* [Problem to solve]: Which lines of the listing below contain the word "unfold"? Return them.

* [Record extracts]:

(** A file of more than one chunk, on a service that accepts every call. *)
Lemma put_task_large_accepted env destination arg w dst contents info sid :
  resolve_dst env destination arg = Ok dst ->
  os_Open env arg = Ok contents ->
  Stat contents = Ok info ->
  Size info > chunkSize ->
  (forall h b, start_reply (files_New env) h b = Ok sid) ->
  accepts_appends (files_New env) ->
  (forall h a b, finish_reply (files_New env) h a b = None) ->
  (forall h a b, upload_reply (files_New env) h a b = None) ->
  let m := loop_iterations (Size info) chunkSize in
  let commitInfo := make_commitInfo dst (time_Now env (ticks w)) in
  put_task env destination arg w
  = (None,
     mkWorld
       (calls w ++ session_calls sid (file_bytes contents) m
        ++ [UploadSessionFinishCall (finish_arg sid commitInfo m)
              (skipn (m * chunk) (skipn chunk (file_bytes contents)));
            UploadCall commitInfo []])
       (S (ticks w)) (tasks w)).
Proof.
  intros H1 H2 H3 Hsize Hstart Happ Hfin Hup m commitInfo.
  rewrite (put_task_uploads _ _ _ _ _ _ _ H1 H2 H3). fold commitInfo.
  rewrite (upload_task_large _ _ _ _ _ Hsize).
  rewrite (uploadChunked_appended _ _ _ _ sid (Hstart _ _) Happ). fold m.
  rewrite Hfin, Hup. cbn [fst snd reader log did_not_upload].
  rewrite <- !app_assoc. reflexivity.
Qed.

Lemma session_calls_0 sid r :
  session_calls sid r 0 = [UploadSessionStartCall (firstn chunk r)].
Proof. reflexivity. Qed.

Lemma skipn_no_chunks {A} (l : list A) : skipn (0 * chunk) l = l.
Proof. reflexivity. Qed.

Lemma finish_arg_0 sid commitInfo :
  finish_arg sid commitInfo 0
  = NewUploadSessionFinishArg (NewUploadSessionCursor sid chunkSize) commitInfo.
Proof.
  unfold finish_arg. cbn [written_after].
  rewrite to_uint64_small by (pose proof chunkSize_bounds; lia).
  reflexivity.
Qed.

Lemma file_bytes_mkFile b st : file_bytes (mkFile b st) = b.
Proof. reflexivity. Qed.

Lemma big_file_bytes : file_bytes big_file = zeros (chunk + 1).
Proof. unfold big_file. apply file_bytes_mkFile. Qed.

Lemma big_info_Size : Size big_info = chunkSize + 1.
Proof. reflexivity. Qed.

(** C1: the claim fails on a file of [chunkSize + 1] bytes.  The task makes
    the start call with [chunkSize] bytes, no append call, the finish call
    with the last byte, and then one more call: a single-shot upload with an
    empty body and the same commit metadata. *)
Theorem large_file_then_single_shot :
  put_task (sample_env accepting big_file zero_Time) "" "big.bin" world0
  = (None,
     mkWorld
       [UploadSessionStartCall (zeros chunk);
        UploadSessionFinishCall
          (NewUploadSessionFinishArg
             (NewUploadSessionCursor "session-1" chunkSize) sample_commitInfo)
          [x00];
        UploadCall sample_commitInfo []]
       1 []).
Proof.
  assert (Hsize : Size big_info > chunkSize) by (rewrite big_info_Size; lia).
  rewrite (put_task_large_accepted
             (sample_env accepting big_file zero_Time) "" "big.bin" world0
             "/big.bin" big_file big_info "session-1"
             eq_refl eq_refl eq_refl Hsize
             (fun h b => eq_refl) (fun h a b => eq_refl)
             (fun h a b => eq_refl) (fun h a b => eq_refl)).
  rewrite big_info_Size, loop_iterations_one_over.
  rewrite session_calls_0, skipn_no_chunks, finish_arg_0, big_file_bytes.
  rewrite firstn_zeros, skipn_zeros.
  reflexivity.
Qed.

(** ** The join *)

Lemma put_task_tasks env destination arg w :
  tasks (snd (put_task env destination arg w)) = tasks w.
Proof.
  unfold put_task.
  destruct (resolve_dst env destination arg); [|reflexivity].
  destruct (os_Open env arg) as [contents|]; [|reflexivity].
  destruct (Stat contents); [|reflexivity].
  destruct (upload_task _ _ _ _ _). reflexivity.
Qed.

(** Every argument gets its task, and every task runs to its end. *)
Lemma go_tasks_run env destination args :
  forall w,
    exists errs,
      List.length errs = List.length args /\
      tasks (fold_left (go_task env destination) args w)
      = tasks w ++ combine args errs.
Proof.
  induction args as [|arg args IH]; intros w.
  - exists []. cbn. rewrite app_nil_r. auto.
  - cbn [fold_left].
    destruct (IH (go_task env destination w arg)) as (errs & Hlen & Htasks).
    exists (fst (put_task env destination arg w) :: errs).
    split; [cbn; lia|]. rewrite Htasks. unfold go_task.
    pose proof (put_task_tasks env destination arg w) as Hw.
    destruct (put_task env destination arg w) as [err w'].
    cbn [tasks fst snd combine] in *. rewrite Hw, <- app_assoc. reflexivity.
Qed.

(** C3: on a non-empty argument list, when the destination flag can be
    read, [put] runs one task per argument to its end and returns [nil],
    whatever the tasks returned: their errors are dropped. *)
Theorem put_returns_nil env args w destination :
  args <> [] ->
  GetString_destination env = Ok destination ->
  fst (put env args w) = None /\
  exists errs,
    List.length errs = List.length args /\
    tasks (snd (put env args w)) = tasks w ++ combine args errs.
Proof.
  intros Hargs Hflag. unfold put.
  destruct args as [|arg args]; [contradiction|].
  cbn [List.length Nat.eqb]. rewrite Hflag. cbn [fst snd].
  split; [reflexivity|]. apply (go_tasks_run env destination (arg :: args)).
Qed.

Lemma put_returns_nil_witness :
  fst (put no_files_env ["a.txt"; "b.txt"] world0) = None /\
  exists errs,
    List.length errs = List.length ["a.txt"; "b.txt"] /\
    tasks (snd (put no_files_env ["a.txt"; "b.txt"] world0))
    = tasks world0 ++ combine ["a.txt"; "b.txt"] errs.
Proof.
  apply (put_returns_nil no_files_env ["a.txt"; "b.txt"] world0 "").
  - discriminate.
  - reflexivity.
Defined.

* [Response]:
  unfold finish_arg. cbn [written_after].
Proof. unfold big_file. apply file_bytes_mkFile. Qed.
  unfold put_task.
    split; [cbn; lia|]. rewrite Htasks. unfold go_task.
  intros Hargs Hflag. unfold put.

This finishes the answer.